Please give again, word for word, the lines that lie between the start of the listing below and the line with "A Python [str]", both included.

+++ Dataset entries +++

(** * detect_non_followers.py: a shallow embedding and its properties

    The script reads two exported HTML pages, diffs them line by line with
    [difflib.unified_diff], pulls [href] links out of the diff text with a
    regular expression, filters them, and opens the survivors in browser tabs
    in batches.

    A Python [str] is a sequence of Unicode code points; it is modelled as a
    list of code points ([N]).  The three library functions the script leans
    on ([str.splitlines], [re.findall] for the one pattern used, and
    [difflib.unified_diff] with its [SequenceMatcher]) are embedded from the
    CPython 3.11 sources, the script's own functions from the script.
    [clean_html] is defined by the script but never called; it is embedded
    and studied on its own. *)

From Stdlib Require Decimal.
From Stdlib Require Import String Ascii.
From Stdlib Require Import List Bool Arith NArith ZArith Lia Sorted.
Import ListNotations.

Set Implicit Arguments.

(** ** Python strings *)

Module PyStr.

Definition char := N.
Definition str := list char.

Definition char_of_ascii (c : ascii) : char := N_of_ascii c.

Fixpoint of_string (s : string) : str :=
  match s with
  | EmptyString => []
  | String c s' => char_of_ascii c :: of_string s'
  end.

Definition LF : char := 10%N.
Definition CR : char := 13%N.
Definition quote : char := 34%N.

Fixpoint str_eqb (s t : str) : bool :=
  match s, t with
  | [], [] => true
  | c :: s', d :: t' => N.eqb c d && str_eqb s' t'
  | _, _ => false
  end.

(** [x in l] for a list of strings. *)
Definition mem (x : str) (l : list str) : bool := existsb (str_eqb x) l.

(** [s.startswith(p)], returning what follows the prefix. *)
Fixpoint strip_prefix (p s : str) : option str :=
  match p, s with
  | [], _ => Some s
  | c :: p', d :: s' => if N.eqb c d then strip_prefix p' s' else None
  | _ :: _, [] => None
  end.

Definition startswith (p s : str) : bool :=
  match strip_prefix p s with Some _ => true | None => false end.

(** [p in s] for strings: [p] occurs as a substring of [s]. *)
Fixpoint contains (p s : str) : bool :=
  startswith p s ||
  match s with
  | [] => false
  | _ :: s' => contains p s'
  end.

(** The characters [str.splitlines] treats as line boundaries. *)
Definition is_linebreak (c : char) : bool :=
  existsb (N.eqb c)
    [10; 13; 11; 12; 28; 29; 30; 133; 8232; 8233]%N.

(** [s.splitlines(keepends=True)]: [cur] is the line read so far, reversed.
    A carriage return directly followed by a line feed ends one line. *)
Fixpoint splitlines_from (cur : str) (s : str) : list str :=
  match s with
  | [] => match cur with [] => [] | _ :: _ => [rev cur] end
  | c :: s' =>
      if is_linebreak c then
        if N.eqb c CR then
          match s' with
          | d :: s'' =>
              if N.eqb d LF then rev (d :: c :: cur) :: splitlines_from [] s''
              else rev (c :: cur) :: splitlines_from [] s'
          | [] => rev (c :: cur) :: splitlines_from [] s'
          end
        else rev (c :: cur) :: splitlines_from [] s'
      else splitlines_from (c :: cur) s'
  end.

Definition splitlines (s : str) : list str := splitlines_from [] s.

(** [str.join] on the empty separator. *)
Definition join (l : list str) : str := concat l.

Definition digit_char (d : nat) : char := N.of_nat (48 + d).

Fixpoint str_of_uint (u : Decimal.uint) : str :=
  match u with
  | Decimal.Nil => []
  | Decimal.D0 u' => digit_char 0 :: str_of_uint u'
  | Decimal.D1 u' => digit_char 1 :: str_of_uint u'
  | Decimal.D2 u' => digit_char 2 :: str_of_uint u'
  | Decimal.D3 u' => digit_char 3 :: str_of_uint u'
  | Decimal.D4 u' => digit_char 4 :: str_of_uint u'
  | Decimal.D5 u' => digit_char 5 :: str_of_uint u'
  | Decimal.D6 u' => digit_char 6 :: str_of_uint u'
  | Decimal.D7 u' => digit_char 7 :: str_of_uint u'
  | Decimal.D8 u' => digit_char 8 :: str_of_uint u'
  | Decimal.D9 u' => digit_char 9 :: str_of_uint u'
  end.

(** [str(n)] and ['{}'.format(n)] for a non-negative integer. *)
Definition str_of_nat (n : nat) : str := str_of_uint (Nat.to_uint n).

(** [str(z)] for an integer. *)
Definition str_of_Z (z : Z) : str :=
  match z with
  | Zneg p => of_string "-" ++ str_of_nat (Pos.to_nat p)
  | _ => str_of_nat (Z.to_nat z)
  end.

End PyStr.
Import PyStr.

(** ** The regular expression of [extract_links] *)

Module Re.

(** One attempt of the pattern of [extract_links] at the start of [s], as
    the backtracking matcher runs it.  With Q for the double quote character
    the pattern reads  href=Q(https?://[^Q]+)Q .  The result is the captured
    group and the text after the whole match. *)

Definition lit_href : str := of_string "href=" ++ [quote].
Definition lit_http : str := of_string "http".
Definition lit_s : str := of_string "s".
Definition lit_sep : str := of_string "://".

(** The greedy [^Q]+ : the longest run of characters other than the quote.
    Giving characters back cannot help, for the next pattern item is the
    quote itself and every character of the run differs from it. *)
Fixpoint span_not_quote (s : str) : str * str :=
  match s with
  | [] => ([], [])
  | c :: s' =>
      if N.eqb c quote then ([], s)
      else let (run, rest) := span_not_quote s' in (c :: run, rest)
  end.

(** The items  ://[^Q]+Q  after the scheme [scheme] has been read. *)
Definition match_tail (scheme : str) (s : str) : option (str * str) :=
  match strip_prefix lit_sep s with
  | None => None
  | Some s1 =>
      match span_not_quote s1 with
      | (c :: run, d :: rest) =>
          if N.eqb d quote then Some (scheme ++ lit_sep ++ c :: run, rest) else None
      | _ => None
      end
  end.

Definition match_href (s : str) : option (str * str) :=
  match strip_prefix lit_href s with
  | None => None
  | Some s1 =>
      match strip_prefix lit_http s1 with
      | None => None
      | Some s2 =>
          (* [s?] is greedy: first with the [s], then without *)
          match
            match strip_prefix lit_s s2 with
            | Some s3 => match_tail (lit_http ++ lit_s) s3
            | None => None
            end
          with
          | Some r => Some r
          | None => match_tail lit_http s2
          end
      end
  end.

(** Length of the whole match, from what is left after it. *)
Definition match_length (s rest : str) : nat := length s - length rest.

(** [re.findall]: scan from the left; after a match resume right behind it,
    otherwise move one character on.  [skip] counts the characters still
    covered by the last match. *)
Fixpoint findall_from (skip : nat) (s : str) : list str :=
  match s with
  | [] => []
  | _ :: s' =>
      match skip with
      | S k => findall_from k s'
      | O =>
          match match_href s with
          | Some (url, rest) => url :: findall_from (match_length s rest - 1) s'
          | None => findall_from 0 s'
          end
      end
  end.

Definition findall (s : str) : list str := findall_from 0 s.

End Re.

(** ** The regular expressions of [clean_html] *)

Module Sub.

Definition LT : char := 60%N.
Definition GT : char := 62%N.
Definition SPACE : char := 32%N.

(** The characters that the class \s of a [str] pattern matches; they are
    also the ones [str.strip] removes. *)
Definition is_space (c : char) : bool :=
  existsb (N.eqb c)
    [9; 10; 11; 12; 13; 28; 29; 30; 31; 32; 133; 160; 5760;
     8192; 8193; 8194; 8195; 8196; 8197; 8198; 8199; 8200; 8201; 8202;
     8232; 8233; 8239; 8287; 12288]%N.

(** The greedy [^>]+ : the longest run of characters other than [GT]. *)
Fixpoint span_not_gt (s : str) : str * str :=
  match s with
  | [] => ([], [])
  | c :: s' =>
      if N.eqb c GT then ([], s)
      else let (run, rest) := span_not_gt s' in (c :: run, rest)
  end.

(** The greedy \s+ : the longest run of white space. *)
Fixpoint span_space (s : str) : str * str :=
  match s with
  | [] => ([], [])
  | c :: s' =>
      if is_space c then let (run, rest) := span_space s' in (c :: run, rest)
      else ([], s)
  end.

(** One attempt of the pattern  <[^>]+>  at the start of [s]; the result is
    the text after the match. *)
Definition match_tag (s : str) : option str :=
  match s with
  | [] => None
  | c :: s1 =>
      if N.eqb c LT then
        match span_not_gt s1 with
        | (_ :: _, d :: rest) => if N.eqb d GT then Some rest else None
        | _ => None
        end
      else None
  end.

(** One attempt of the pattern  \s+  at the start of [s]. *)
Definition match_spaces (s : str) : option str :=
  match span_space s with
  | (_ :: _, rest) => Some rest
  | ([], _) => None
  end.

(** [re.sub(pattern, repl, s)] for a pattern that matches no empty string,
    given by its matcher [m]: scan from the left, put [repl] for each match
    and resume right behind it, copy every other character.  [skip] counts
    the characters still covered by the last match. *)
Fixpoint sub_from (m : str -> option str) (repl : str) (skip : nat) (s : str) : str :=
  match s with
  | [] => []
  | c :: s' =>
      match skip with
      | S k => sub_from m repl k s'
      | O =>
          match m s with
          | Some rest => repl ++ sub_from m repl (length s - length rest - 1) s'
          | None => c :: sub_from m repl 0 s'
          end
      end
  end.

Definition sub (m : str -> option str) (repl : str) (s : str) : str :=
  sub_from m repl 0 s.

(** [str.lstrip], [str.rstrip] and [str.strip] without argument. *)
Fixpoint lstrip (s : str) : str :=
  match s with
  | [] => []
  | c :: s' => if is_space c then lstrip s' else s
  end.

Definition rstrip (s : str) : str := rev (lstrip (rev s)).

Definition strip (s : str) : str := rstrip (lstrip s).

End Sub.

(** ** difflib: SequenceMatcher and unified_diff *)

Module Difflib.

Abbreviation line := str (only parsing).

(** *** [SequenceMatcher.__chain_b]

    [b2j] maps each line of [b] to the increasing list of its positions.  The
    dict is kept as an association list in insertion order. *)

Definition dict_b2j := list (line * list nat).

(** [b2j.get(elt, nothing)] *)
Fixpoint b2j_get (d : dict_b2j) (elt : line) : list nat :=
  match d with
  | [] => []
  | (k, v) :: d' => if str_eqb k elt then v else b2j_get d' elt
  end.

(** [indices = b2j.setdefault(elt, []); indices.append(i)] *)
Fixpoint b2j_append (d : dict_b2j) (elt : line) (i : nat) : dict_b2j :=
  match d with
  | [] => [(elt, [i])]
  | (k, v) :: d' =>
      if str_eqb k elt then (k, v ++ [i]) :: d' else (k, v) :: b2j_append d' elt i
  end.

Fixpoint enumerate_from (A : Type) (i : nat) (l : list A) : list (nat * A) :=
  match l with
  | [] => []
  | x :: l' => (i, x) :: enumerate_from (S i) l'
  end.

Definition b2j_build (b : list line) : dict_b2j :=
  fold_left (fun d ie => b2j_append d (snd ie) (fst ie)) (enumerate_from 0 b) [].

(** The popularity threshold: with [autojunk] on and at least 200 lines, a
    line that occurs more than [n // 100 + 1] times is dropped from [b2j].
    [isjunk] is [None], so the junk set stays empty. *)
Definition is_popular (n : nat) (idxs : list nat) : bool :=
  (200 <=? n) && (n / 100 + 1 <? length idxs).

Definition chain_b (b : list line) : dict_b2j :=
  let b2j := b2j_build b in
  let n := length b in
  filter (fun kv => negb (is_popular n (snd kv))) b2j.

(** *** [SequenceMatcher.find_longest_match] *)

Definition Match := (nat * nat * nat)%type.

Definition dict_j2len := list (nat * nat).

Fixpoint j2len_get (d : dict_j2len) (j : nat) : nat :=
  match d with
  | [] => 0
  | (j', k) :: d' => if j' =? j then k else j2len_get d' j
  end.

+++

Final answer:
(** * detect_non_followers.py: a shallow embedding and its properties

    The script reads two exported HTML pages, diffs them line by line with
    [difflib.unified_diff], pulls [href] links out of the diff text with a
    regular expression, filters them, and opens the survivors in browser tabs
    in batches.

    A Python [str] is a sequence of Unicode code points; it is modelled as a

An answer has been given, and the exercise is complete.